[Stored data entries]
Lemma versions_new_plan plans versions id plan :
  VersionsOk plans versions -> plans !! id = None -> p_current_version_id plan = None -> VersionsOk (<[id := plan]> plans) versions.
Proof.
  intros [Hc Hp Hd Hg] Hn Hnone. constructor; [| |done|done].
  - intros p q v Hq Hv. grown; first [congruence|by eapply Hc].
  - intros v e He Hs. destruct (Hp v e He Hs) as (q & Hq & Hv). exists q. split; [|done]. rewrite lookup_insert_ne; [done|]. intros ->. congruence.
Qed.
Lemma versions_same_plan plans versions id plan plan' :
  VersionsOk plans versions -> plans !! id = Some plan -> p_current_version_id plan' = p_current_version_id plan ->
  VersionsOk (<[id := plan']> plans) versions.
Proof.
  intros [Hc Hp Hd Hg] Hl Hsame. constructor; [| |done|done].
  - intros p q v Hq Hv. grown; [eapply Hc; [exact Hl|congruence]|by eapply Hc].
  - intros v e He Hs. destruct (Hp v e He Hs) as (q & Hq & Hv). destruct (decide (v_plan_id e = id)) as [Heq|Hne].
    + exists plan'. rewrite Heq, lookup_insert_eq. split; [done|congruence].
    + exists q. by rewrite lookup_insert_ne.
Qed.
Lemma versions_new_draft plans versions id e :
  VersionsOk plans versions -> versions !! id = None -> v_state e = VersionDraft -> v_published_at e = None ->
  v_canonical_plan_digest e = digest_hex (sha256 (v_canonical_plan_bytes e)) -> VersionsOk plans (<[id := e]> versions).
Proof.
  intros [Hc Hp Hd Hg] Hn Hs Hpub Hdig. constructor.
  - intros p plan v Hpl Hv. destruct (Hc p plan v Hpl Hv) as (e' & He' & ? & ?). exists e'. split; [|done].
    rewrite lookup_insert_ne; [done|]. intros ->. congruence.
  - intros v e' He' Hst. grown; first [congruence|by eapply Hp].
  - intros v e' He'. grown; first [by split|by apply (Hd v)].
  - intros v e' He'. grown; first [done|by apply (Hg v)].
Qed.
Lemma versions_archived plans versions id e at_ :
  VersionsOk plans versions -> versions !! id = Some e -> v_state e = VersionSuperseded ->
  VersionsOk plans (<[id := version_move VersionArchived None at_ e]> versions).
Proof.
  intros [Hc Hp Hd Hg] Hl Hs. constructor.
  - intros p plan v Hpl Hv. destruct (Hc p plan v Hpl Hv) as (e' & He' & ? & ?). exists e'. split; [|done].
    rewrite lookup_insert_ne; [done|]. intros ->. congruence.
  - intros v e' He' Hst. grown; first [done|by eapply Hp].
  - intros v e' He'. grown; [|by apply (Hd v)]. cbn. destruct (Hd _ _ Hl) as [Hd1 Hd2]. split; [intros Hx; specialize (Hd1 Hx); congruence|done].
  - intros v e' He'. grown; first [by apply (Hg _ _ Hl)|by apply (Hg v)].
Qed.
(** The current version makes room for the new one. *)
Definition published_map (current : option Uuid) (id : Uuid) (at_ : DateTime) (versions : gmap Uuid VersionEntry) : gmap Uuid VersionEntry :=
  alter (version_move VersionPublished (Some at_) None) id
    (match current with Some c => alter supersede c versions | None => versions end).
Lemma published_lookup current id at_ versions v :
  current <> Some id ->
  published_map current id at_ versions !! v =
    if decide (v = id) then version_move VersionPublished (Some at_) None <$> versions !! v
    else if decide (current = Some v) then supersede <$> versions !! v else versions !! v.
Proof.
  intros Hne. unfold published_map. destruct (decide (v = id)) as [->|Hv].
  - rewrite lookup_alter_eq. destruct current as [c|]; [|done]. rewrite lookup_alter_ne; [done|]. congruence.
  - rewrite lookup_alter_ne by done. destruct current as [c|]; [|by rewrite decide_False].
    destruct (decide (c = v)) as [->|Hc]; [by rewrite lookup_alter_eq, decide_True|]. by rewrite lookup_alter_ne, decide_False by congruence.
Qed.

* * *

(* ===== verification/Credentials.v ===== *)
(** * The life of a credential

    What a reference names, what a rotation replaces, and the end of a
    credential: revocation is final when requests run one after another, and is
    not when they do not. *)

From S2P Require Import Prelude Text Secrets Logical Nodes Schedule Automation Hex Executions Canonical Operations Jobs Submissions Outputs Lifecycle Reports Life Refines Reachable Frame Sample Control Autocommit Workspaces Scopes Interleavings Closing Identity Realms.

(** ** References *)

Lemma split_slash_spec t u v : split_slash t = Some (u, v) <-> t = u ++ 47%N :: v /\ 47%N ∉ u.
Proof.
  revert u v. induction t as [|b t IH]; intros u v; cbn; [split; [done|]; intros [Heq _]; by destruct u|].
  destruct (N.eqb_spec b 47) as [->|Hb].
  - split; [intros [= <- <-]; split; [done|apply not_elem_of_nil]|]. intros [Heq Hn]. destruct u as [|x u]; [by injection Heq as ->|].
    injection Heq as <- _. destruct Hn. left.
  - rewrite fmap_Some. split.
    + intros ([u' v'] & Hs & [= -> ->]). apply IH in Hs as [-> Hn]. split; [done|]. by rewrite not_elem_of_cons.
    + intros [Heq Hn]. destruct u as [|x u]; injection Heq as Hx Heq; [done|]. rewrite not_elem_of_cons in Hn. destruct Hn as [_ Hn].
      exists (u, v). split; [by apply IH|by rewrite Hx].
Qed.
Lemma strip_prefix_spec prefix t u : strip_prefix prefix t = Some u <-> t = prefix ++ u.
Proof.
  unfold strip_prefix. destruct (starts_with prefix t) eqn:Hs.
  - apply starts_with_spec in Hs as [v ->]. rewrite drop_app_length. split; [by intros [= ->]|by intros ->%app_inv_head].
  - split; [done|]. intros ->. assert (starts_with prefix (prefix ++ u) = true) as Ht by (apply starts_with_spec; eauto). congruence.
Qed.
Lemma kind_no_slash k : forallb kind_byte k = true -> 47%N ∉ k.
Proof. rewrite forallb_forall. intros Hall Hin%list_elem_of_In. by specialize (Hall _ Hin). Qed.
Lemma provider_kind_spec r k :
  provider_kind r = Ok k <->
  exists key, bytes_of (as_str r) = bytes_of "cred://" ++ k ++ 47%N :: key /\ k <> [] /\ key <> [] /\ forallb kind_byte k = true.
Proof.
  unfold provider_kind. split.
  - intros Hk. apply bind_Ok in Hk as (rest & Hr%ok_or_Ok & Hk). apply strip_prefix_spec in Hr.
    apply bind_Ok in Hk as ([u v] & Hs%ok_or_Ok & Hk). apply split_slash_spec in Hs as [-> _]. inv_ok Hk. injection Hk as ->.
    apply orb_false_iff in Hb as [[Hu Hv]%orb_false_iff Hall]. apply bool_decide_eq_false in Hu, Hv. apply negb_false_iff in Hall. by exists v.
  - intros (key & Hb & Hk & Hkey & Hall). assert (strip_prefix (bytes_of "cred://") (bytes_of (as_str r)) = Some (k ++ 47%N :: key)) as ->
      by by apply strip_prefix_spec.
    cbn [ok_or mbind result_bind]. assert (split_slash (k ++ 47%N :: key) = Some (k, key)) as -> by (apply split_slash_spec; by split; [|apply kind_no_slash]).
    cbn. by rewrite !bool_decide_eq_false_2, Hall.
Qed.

--

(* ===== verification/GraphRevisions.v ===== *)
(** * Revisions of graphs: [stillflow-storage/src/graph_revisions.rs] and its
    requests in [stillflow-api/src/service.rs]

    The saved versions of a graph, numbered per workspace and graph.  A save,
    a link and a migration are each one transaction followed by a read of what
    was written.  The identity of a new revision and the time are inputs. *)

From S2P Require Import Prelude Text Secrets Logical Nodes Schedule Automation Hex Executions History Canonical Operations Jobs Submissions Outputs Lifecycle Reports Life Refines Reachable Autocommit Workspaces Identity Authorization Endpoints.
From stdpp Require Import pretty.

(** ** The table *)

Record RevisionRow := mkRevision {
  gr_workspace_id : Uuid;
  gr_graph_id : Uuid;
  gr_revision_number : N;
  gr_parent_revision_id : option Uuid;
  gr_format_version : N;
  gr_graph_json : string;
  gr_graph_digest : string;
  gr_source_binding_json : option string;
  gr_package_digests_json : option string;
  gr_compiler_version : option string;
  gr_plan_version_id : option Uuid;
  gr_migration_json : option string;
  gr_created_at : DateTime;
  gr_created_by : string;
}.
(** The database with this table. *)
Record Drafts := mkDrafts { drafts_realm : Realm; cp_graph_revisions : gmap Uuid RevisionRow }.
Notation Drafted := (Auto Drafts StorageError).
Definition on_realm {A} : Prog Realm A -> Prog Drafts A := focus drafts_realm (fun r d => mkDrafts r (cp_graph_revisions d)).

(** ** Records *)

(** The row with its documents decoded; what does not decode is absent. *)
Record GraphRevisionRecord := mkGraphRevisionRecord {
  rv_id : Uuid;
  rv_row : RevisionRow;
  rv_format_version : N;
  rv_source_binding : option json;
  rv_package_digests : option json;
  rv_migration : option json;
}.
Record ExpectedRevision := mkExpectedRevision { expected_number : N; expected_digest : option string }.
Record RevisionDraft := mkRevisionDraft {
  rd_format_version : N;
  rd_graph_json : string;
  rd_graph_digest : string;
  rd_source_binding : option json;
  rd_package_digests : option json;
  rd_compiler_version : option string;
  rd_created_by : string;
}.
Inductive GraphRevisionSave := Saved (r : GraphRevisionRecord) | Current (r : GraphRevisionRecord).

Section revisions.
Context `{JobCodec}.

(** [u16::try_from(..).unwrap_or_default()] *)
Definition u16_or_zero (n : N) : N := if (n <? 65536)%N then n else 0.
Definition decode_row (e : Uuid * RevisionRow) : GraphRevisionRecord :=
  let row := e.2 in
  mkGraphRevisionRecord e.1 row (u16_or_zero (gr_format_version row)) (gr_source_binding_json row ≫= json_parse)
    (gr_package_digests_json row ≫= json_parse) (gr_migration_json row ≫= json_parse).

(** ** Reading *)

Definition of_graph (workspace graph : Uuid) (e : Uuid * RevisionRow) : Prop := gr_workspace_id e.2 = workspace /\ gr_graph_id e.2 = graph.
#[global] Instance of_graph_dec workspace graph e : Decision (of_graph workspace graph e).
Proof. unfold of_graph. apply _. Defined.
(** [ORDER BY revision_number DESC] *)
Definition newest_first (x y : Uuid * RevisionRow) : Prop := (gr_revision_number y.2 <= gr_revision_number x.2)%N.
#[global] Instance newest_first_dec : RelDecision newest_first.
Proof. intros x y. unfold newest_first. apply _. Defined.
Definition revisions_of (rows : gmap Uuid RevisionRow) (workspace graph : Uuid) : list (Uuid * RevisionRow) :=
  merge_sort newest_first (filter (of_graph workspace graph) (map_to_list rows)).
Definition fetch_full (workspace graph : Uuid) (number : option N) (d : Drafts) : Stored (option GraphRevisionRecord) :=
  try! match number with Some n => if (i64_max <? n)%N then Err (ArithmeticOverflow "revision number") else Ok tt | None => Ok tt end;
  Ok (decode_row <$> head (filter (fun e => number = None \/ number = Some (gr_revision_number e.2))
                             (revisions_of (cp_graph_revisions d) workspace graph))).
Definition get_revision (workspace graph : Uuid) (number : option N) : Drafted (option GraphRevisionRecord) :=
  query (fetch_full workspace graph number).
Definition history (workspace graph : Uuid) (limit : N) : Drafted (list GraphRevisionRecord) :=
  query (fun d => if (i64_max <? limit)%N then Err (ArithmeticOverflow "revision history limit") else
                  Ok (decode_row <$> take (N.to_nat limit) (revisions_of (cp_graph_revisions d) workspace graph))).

**Description of the task:** Print again the lines of the entries above that fall between the line holding "The saved versions" and the line holding "gr_graph_digest : string;", inclusive, exactly as they stand.

**Task response:**
    The saved versions of a graph, numbered per workspace and graph.  A save,
    a link and a migration are each one transaction followed by a read of what
    was written.  The identity of a new revision and the time are inputs. *)

From S2P Require Import Prelude Text Secrets Logical Nodes Schedule Automation Hex Executions History Canonical Operations Jobs Submissions Outputs Lifecycle Reports Life Refines Reachable Autocommit Workspaces Identity Authorization Endpoints.
From stdpp Require Import pretty.

(** ** The table *)

Record RevisionRow := mkRevision {
  gr_workspace_id : Uuid;
  gr_graph_id : Uuid;
  gr_revision_number : N;
  gr_parent_revision_id : option Uuid;
  gr_format_version : N;
  gr_graph_json : string;
  gr_graph_digest : string;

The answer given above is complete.